Please return the full listing. Every line must match exactly.

*** Begin section ***

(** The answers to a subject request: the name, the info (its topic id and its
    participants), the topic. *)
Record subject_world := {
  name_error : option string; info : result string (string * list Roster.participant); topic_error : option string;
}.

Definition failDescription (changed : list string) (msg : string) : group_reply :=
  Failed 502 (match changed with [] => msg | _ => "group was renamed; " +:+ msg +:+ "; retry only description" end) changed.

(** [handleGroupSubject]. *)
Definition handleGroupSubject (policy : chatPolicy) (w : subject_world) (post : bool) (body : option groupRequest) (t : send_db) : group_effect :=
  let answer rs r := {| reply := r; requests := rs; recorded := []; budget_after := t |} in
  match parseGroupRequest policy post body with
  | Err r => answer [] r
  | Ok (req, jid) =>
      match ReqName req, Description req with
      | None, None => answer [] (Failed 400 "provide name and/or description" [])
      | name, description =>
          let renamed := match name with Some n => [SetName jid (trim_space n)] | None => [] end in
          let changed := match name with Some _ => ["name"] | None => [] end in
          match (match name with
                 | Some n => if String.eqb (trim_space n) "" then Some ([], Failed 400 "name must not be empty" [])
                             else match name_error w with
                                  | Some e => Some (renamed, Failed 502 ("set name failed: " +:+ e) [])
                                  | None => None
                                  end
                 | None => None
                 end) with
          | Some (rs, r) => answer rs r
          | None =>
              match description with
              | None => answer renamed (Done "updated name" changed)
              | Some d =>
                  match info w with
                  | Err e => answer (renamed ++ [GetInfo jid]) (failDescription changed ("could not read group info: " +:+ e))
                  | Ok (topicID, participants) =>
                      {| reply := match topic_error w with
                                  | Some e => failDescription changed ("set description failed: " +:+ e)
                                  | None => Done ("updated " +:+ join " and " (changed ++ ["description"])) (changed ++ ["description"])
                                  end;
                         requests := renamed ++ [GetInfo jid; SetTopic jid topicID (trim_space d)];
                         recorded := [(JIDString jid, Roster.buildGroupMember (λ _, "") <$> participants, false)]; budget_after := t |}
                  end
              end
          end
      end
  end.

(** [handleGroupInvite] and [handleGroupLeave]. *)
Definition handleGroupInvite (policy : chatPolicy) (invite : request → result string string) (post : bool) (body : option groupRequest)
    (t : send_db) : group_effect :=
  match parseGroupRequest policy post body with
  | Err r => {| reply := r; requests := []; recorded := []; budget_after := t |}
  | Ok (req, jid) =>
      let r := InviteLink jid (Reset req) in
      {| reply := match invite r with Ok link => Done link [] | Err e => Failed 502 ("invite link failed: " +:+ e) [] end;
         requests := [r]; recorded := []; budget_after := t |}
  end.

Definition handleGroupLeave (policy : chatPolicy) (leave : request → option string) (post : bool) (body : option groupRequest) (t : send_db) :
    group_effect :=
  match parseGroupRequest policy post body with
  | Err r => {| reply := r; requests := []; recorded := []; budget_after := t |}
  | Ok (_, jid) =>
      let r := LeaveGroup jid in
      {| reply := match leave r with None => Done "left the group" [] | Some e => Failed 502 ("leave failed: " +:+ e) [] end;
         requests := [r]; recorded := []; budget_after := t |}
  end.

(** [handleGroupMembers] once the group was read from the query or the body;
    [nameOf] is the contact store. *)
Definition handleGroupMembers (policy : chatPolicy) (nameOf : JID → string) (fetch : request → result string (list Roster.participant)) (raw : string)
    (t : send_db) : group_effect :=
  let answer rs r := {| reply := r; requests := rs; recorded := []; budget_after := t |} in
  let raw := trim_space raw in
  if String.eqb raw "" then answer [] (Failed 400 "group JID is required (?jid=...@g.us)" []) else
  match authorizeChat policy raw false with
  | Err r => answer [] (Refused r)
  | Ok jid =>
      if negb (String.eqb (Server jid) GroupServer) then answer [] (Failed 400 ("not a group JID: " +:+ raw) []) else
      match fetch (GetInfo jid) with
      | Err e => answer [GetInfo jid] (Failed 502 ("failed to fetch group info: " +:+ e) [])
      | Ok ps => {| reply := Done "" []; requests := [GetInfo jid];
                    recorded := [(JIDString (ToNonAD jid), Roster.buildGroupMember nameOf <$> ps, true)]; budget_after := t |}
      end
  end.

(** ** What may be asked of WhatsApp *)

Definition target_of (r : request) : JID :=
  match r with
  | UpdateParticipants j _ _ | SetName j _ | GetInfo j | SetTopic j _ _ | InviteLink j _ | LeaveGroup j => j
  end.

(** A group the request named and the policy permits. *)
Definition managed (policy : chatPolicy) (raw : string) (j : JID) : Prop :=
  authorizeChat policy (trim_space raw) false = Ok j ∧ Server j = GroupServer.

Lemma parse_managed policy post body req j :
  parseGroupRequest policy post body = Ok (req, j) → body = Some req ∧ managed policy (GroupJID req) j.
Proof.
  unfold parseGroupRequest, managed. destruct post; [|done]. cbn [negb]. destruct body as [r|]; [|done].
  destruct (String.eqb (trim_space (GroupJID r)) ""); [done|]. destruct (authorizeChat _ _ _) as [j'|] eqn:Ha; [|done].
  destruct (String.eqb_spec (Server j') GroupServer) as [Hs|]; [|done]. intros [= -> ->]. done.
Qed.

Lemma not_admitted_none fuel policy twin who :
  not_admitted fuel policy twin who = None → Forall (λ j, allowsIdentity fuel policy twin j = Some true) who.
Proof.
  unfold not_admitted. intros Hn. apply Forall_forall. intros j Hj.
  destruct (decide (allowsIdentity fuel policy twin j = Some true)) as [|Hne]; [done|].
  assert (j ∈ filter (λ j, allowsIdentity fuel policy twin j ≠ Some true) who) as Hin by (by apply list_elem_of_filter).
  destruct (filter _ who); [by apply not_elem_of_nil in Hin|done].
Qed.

*** End section ***

§ **SOLUTION TO THIS PROBLEM**:
(** The answers to a subject request: the name, the info (its topic id and its
    participants), the topic. *)
Record subject_world := {
  name_error : option string; info : result string (string * list Roster.participant); topic_error : option string;
}.

Definition failDescription (changed : list string) (msg : string) : group_reply :=
  Failed 502 (match changed with [] => msg | _ => "group was renamed; " +:+ msg +:+ "; retry only description" end) changed.

(** [handleGroupSubject]. *)
Definition handleGroupSubject (policy : chatPolicy) (w : subject_world) (post : bool) (body : option groupRequest) (t : send_db) : group_effect :=
  let answer rs r := {| reply := r; requests := rs; recorded := []; budget_after := t |} in
  match parseGroupRequest policy post body with
  | Err r => answer [] r
  | Ok (req, jid) =>
      match ReqName req, Description req with
      | None, None => answer [] (Failed 400 "provide name and/or description" [])
      | name, description =>
          let renamed := match name with Some n => [SetName jid (trim_space n)] | None => [] end in
          let changed := match name with Some _ => ["name"] | None => [] end in
          match (match name with
                 | Some n => if String.eqb (trim_space n) "" then Some ([], Failed 400 "name must not be empty" [])
                             else match name_error w with
                                  | Some e => Some (renamed, Failed 502 ("set name failed: " +:+ e) [])
                                  | None => None
                                  end
                 | None => None
                 end) with
          | Some (rs, r) => answer rs r
          | None =>
              match description with
              | None => answer renamed (Done "updated name" changed)
              | Some d =>
                  match info w with
                  | Err e => answer (renamed ++ [GetInfo jid]) (failDescription changed ("could not read group info: " +:+ e))
                  | Ok (topicID, participants) =>
                      {| reply := match topic_error w with
                                  | Some e => failDescription changed ("set description failed: " +:+ e)
                                  | None => Done ("updated " +:+ join " and " (changed ++ ["description"])) (changed ++ ["description"])
                                  end;
                         requests := renamed ++ [GetInfo jid; SetTopic jid topicID (trim_space d)];
                         recorded := [(JIDString jid, Roster.buildGroupMember (λ _, "") <$> participants, false)]; budget_after := t |}
                  end
              end
          end
      end
  end.

(** [handleGroupInvite] and [handleGroupLeave]. *)
Definition handleGroupInvite (policy : chatPolicy) (invite : request → result string string) (post : bool) (body : option groupRequest)
    (t : send_db) : group_effect :=
  match parseGroupRequest policy post body with
  | Err r => {| reply := r; requests := []; recorded := []; budget_after := t |}
  | Ok (req, jid) =>
      let r := InviteLink jid (Reset req) in
      {| reply := match invite r with Ok link => Done link [] | Err e => Failed 502 ("invite link failed: " +:+ e) [] end;
         requests := [r]; recorded := []; budget_after := t |}
  end.

Definition handleGroupLeave (policy : chatPolicy) (leave : request → option string) (post : bool) (body : option groupRequest) (t : send_db) :
    group_effect :=
  match parseGroupRequest policy post body with
  | Err r => {| reply := r; requests := []; recorded := []; budget_after := t |}
  | Ok (_, jid) =>
      let r := LeaveGroup jid in
      {| reply := match leave r with None => Done "left the group" [] | Some e => Failed 502 ("leave failed: " +:+ e) [] end;
         requests := [r]; recorded := []; budget_after := t |}
  end.

(** [handleGroupMembers] once the group was read from the query or the body;
    [nameOf] is the contact store. *)
Definition handleGroupMembers (policy : chatPolicy) (nameOf : JID → string) (fetch : request → result string (list Roster.participant)) (raw : string)
    (t : send_db) : group_effect :=
  let answer rs r := {| reply := r; requests := rs; recorded := []; budget_after := t |} in
  let raw := trim_space raw in
  if String.eqb raw "" then answer [] (Failed 400 "group JID is required (?jid=...@g.us)" []) else
  match authorizeChat policy raw false with
  | Err r => answer [] (Refused r)
  | Ok jid =>
      if negb (String.eqb (Server jid) GroupServer) then answer [] (Failed 400 ("not a group JID: " +:+ raw) []) else
      match fetch (GetInfo jid) with
      | Err e => answer [GetInfo jid] (Failed 502 ("failed to fetch group info: " +:+ e) [])
      | Ok ps => {| reply := Done "" []; requests := [GetInfo jid];
                    recorded := [(JIDString (ToNonAD jid), Roster.buildGroupMember nameOf <$> ps, true)]; budget_after := t |}
      end
  end.

(** ** What may be asked of WhatsApp *)

Definition target_of (r : request) : JID :=
  match r with
  | UpdateParticipants j _ _ | SetName j _ | GetInfo j | SetTopic j _ _ | InviteLink j _ | LeaveGroup j => j
  end.

(** A group the request named and the policy permits. *)
Definition managed (policy : chatPolicy) (raw : string) (j : JID) : Prop :=
  authorizeChat policy (trim_space raw) false = Ok j ∧ Server j = GroupServer.

Lemma parse_managed policy post body req j :
  parseGroupRequest policy post body = Ok (req, j) → body = Some req ∧ managed policy (GroupJID req) j.
Proof.
  unfold parseGroupRequest, managed. destruct post; [|done]. cbn [negb]. destruct body as [r|]; [|done].
  destruct (String.eqb (trim_space (GroupJID r)) ""); [done|]. destruct (authorizeChat _ _ _) as [j'|] eqn:Ha; [|done].
  destruct (String.eqb_spec (Server j') GroupServer) as [Hs|]; [|done]. intros [= -> ->]. done.
Qed.

Lemma not_admitted_none fuel policy twin who :
  not_admitted fuel policy twin who = None → Forall (λ j, allowsIdentity fuel policy twin j = Some true) who.
Proof.
  unfold not_admitted. intros Hn. apply Forall_forall. intros j Hj.
  destruct (decide (allowsIdentity fuel policy twin j = Some true)) as [|Hne]; [done|].
  assert (j ∈ filter (λ j, allowsIdentity fuel policy twin j ≠ Some true) who) as Hin by (by apply list_elem_of_filter).
  destruct (filter _ who); [by apply not_elem_of_nil in Hin|done].
Qed.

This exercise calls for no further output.